Activity: The entries below contain a line with "Theorem script_is_native (s" and a line with "rewrite Ht'. cbn". Quote exactly those two lines and all lines between them.

*** Opening Record set ***

(** Removing a path takes the rows at and below it first, whatever the store
    answers then; when every deletion succeeds the objects of the files that
    were there are gone, and in any case no other object changes. *)
Theorem objects_removed `{HashIter} `{Xoshiro} {W} `{ObjectStore W} (root : Z) (path : string)
    (c : FsInode * IdGenerator) (w : W) r c' w' a :
  table_ok c.1 → walk_from c.1 root (segments path) = Some a →
  object_remove (postgres_catalog root) path (c, w) = (r, (c', w')) →
  let freed k := ∃ i row key, t_rows c.1 !! i = Some row ∧ under c.1 a i ∧ r_kind row = File ∧
                   r_key row = Some key ∧ k = object_path key in
  (∀ i, t_rows c'.1 !! i = if in_subtree c.1 a i then None else t_rows c.1 !! i) ∧
  (∀ k, ¬ freed k → objects w' !! k = objects w !! k) ∧
  (r = Ok () → ∀ k, freed k → objects w' !! k = None).
Proof.
  intros Ht E Hrm freed. destruct c as [t g]. simpl in *.
  pose proof (remove_rows root path t a Ht E) as (keys&t'&Hr&Hrows&Hkeys).
  unfold object_remove, mbind, m_bind, in_catalog, zoom in Hrm. simpl in Hrm. unfold on_table, zoom in Hrm. simpl in Hrm.
  rewrite Hr in Hrm. apply (deletions_of snd (λ w s, (s.1, w)) fst) in Hrm as (Hc&Hn&Hd); [|done..]. simpl in *. subst c'. split; [done|].
  assert (∀ k, k ∈ object_path <$> keys ↔ freed k) as Hf.
  { intros k. rewrite list_elem_of_fmap. split.
    - intros (key&->&(i&row&?&?&?&?)%Hkeys). by exists i, row, key.
    - intros (i&row&key&?&?&?&?&->). exists key. split; [done|]. apply Hkeys. by exists i, row. }
  split; intros; [apply Hn|apply Hd]; rewrite ?Hf; done.
Qed.

(** ** A store in memory *)

#[export] Instance memory_objects : ObjectStore (gmap string (list Z)).
Proof.
  refine {| ObjectMeta := string; BufReader := string * nat; BufWriter := string * list Z; object_path := λ s, s;
    obj_head := λ k w, (match w !! k with Some _ => Ok k | None => Err (msg "not found") end, w);
    obj_delete := λ k w, (Ok (), base.delete k w);
    buf_reader := λ k, (k, 0); buf_writer := λ k, (k, []);
    reader_read := λ n '(r, w),
      match w !! r.1 with
      | Some bytes => let data := take n (drop r.2 bytes) in (Ok data, ((r.1, r.2 + length data), w))
      | None => (Err (msg "not found"), (r, w))
      end;
    reader_seek := λ p '(r, w),
      match p with FromStart n => (Ok (), ((r.1, n), w)) | _ => (Err (msg "unsupported"), (r, w)) end;
    reader_complete := λ '(r, w), (Ok r.2, (r, w));
    writer_write := λ data '(b, w), (Ok (length data), ((b.1, b.2 ++ data), w));
    writer_flush := mret ();
    writer_shutdown := λ '(b, w), (Ok (), (b, <[b.1 := b.2]> w));
    objects := λ w, w; pending := λ b, b; reader_at := λ r, r; reader_fresh := λ _ _, True |}.
  - intros k w m w'. destruct (w !! k); [|done]. by intros [= <- <-].
  - intros k w ->. by eexists.
  - by intros k w w' [= <-].
  - intros k k' w Hk. unfold run_state. simpl. by rewrite lookup_delete_ne.
  - done.
  - intros n r w data r' w' _. destruct (w !! r.1) as [bytes|] eqn:E; [|done]. intros [= <- <- <-].
    split; [done|]. split; [done|]. split; [done|]. exists bytes. split; [done|]. split.
    + exists (drop n (drop r.2 bytes)). by rewrite take_drop.
    + intros Hnil. apply (f_equal length) in Hnil. rewrite length_take, length_drop in Hnil. simpl in Hnil. lia.
  - intros data b w n b' w' [= <- <- <-]. split; [done|]. simpl. by rewrite take_ge.
  - by intros b w b' w' [= <- <-].
Defined.

#[local] Existing Instance canonical_iter.
#[local] Existing Instance counter_rng.
(** The script that asks an expert does what the native node does. *)
Theorem script_is_native (s : SessionId) (f : FrameId) (t : ChannelsTracker) (expert_id task : string)
    (persisted : list RunLog) :
  tracker_read as_str t "expert_id" = Ok expert_id → tracker_read as_str t "task" = Ok task →
  answered_with_text persisted →
  let ctx := mkNodeContext s f t (run_logs_new persisted) in
  drive channel_error serde_error 2 6 ask_program ctx = Some (ask_expert channel_error ctx).
Proof.
  intros He Ht Hp ctx.
  assert (∀ name v, tracker_read as_str t name = Ok v → tracker_read Some t name = Ok (Str v)) as Hread.
  { intros name v. unfold tracker_read, read_value. destruct (snd <$> _) as [u|]; simpl.
    - by destruct (cu_value u); intros; simplify_eq/=.
    - destruct (channels_get _ _) as [w|]; simpl; [|done]. by destruct w; intros; simplify_eq/=. }
  pose proof (Hread _ _ He) as He'. pose proof (Hread _ _ Ht) as Ht'. clear Hread.
  set (q := ConsultExpertsLog [mkRequestAskExpert task expert_id]).
  set (k := λ answers, match answers with
        | Array (answer :: _) => PWrite "answer" answer (try (λ _, PCommand CCompleted (try PDone)))
        | _ => PFail "no such index" end).
  assert (resume channel_error serde_error 6 ask_program ctx =
          Some (Ok (Yielded (to_value q) k, with_channels ctx t))) as Hr.
  { unfold ask_program. cbn [resume vm_step vm tree_vm]. unfold script_read, node_read. cbn [ctx nc_channels].
    rewrite Ht'. cbn [map_err json_to_value vm tree_vm of_sum]. simpl. rewrite He'. reflexivity. }
  assert (@value_to_type vm serde_error RunLogContent _ (to_value q) = Ok q) as Hv by reflexivity.
  rewrite (drive_turn (H := vm) _ _ 1 6 _ ctx _ k q t Hr Hv). cbv zeta. cbn [ctx nc_logs run_logs_new entries cursor].
  unfold ask_expert, read_or_fail, node_read. cbn [nc_channels ctx].
  rewrite He, Ht. cbn [map_err]. unfold ask_one_expert. cbn [mbind res_bind]. cbn [nc_logs].
  destruct persisted as [|log logs].
  - reflexivity.
  - change (nc_logs ctx) with (run_logs_new (log :: logs)).
    rewrite (reserve_log_persisted (run_logs_new (log :: logs))
      (ConsultExpertsLog [mkRequestAskExpert task expert_id]) log eq_refl).
    cbv beta iota zeta. unfold check. cbn [entries run_logs_new cursor].
    change ((log :: logs) !! 0) with (Some log). cbn [mbind res_bind].
    simpl in Hp. destruct (rl_value log) as [[| | | |[|[| | |answer| |] vs]|]|]; try done.
Qed.
End native.

(** ** Examples *)

Definition demo_scripts (script : string) : string + Program :=
  if decide (script = "ask"%string) then inr ask_program else inl "syntax error"%string.
Definition demo_error (e : ChannelError) : string := "no channel".
Definition demo_tracker : ChannelsTracker :=
  tracker_new (fid 1) {["script" := Str "ask"; "task" := Str "6*7"; "expert_id" := Str "e"]}.
Definition demo_asked : RunLogContent := ConsultExpertsLog [mkRequestAskExpert "6*7" "e"].
Definition demo_answer : Value := Array [Str "42"].
Definition demo_after : ChannelsTracker := tracker_write demo_tracker "answer" (Str "42").

(** What is left of the program once it has asked. *)
Definition ask_program_rest (answers : Value) : Program :=
  match answers with
  | Array (answer :: _) => PWrite "answer" answer (try (λ _, PCommand CCompleted (try PDone)))
  | _ => PFail "no such index"
  end.

Section demo.
Local Instance demo_vm : Rune := tree_vm demo_scripts.

Definition demo_context : NodeContext := mkNodeContext sid0 (fid 1) demo_tracker (run_logs_new []).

*** Closing Record set ***

Solved problem:
Theorem script_is_native (s : SessionId) (f : FrameId) (t : ChannelsTracker) (expert_id task : string)
    (persisted : list RunLog) :
  tracker_read as_str t "expert_id" = Ok expert_id → tracker_read as_str t "task" = Ok task →
  answered_with_text persisted →
  let ctx := mkNodeContext s f t (run_logs_new persisted) in
  drive channel_error serde_error 2 6 ask_program ctx = Some (ask_expert channel_error ctx).
Proof.
  intros He Ht Hp ctx.
  assert (∀ name v, tracker_read as_str t name = Ok v → tracker_read Some t name = Ok (Str v)) as Hread.
  { intros name v. unfold tracker_read, read_value. destruct (snd <$> _) as [u|]; simpl.
    - by destruct (cu_value u); intros; simplify_eq/=.
    - destruct (channels_get _ _) as [w|]; simpl; [|done]. by destruct w; intros; simplify_eq/=. }
  pose proof (Hread _ _ He) as He'. pose proof (Hread _ _ Ht) as Ht'. clear Hread.
  set (q := ConsultExpertsLog [mkRequestAskExpert task expert_id]).
  set (k := λ answers, match answers with
        | Array (answer :: _) => PWrite "answer" answer (try (λ _, PCommand CCompleted (try PDone)))
        | _ => PFail "no such index" end).
  assert (resume channel_error serde_error 6 ask_program ctx =
          Some (Ok (Yielded (to_value q) k, with_channels ctx t))) as Hr.
  { unfold ask_program. cbn [resume vm_step vm tree_vm]. unfold script_read, node_read. cbn [ctx nc_channels].
    rewrite Ht'. cbn [map_err json_to_value vm tree_vm of_sum]. simpl. rewrite He'. reflexivity. }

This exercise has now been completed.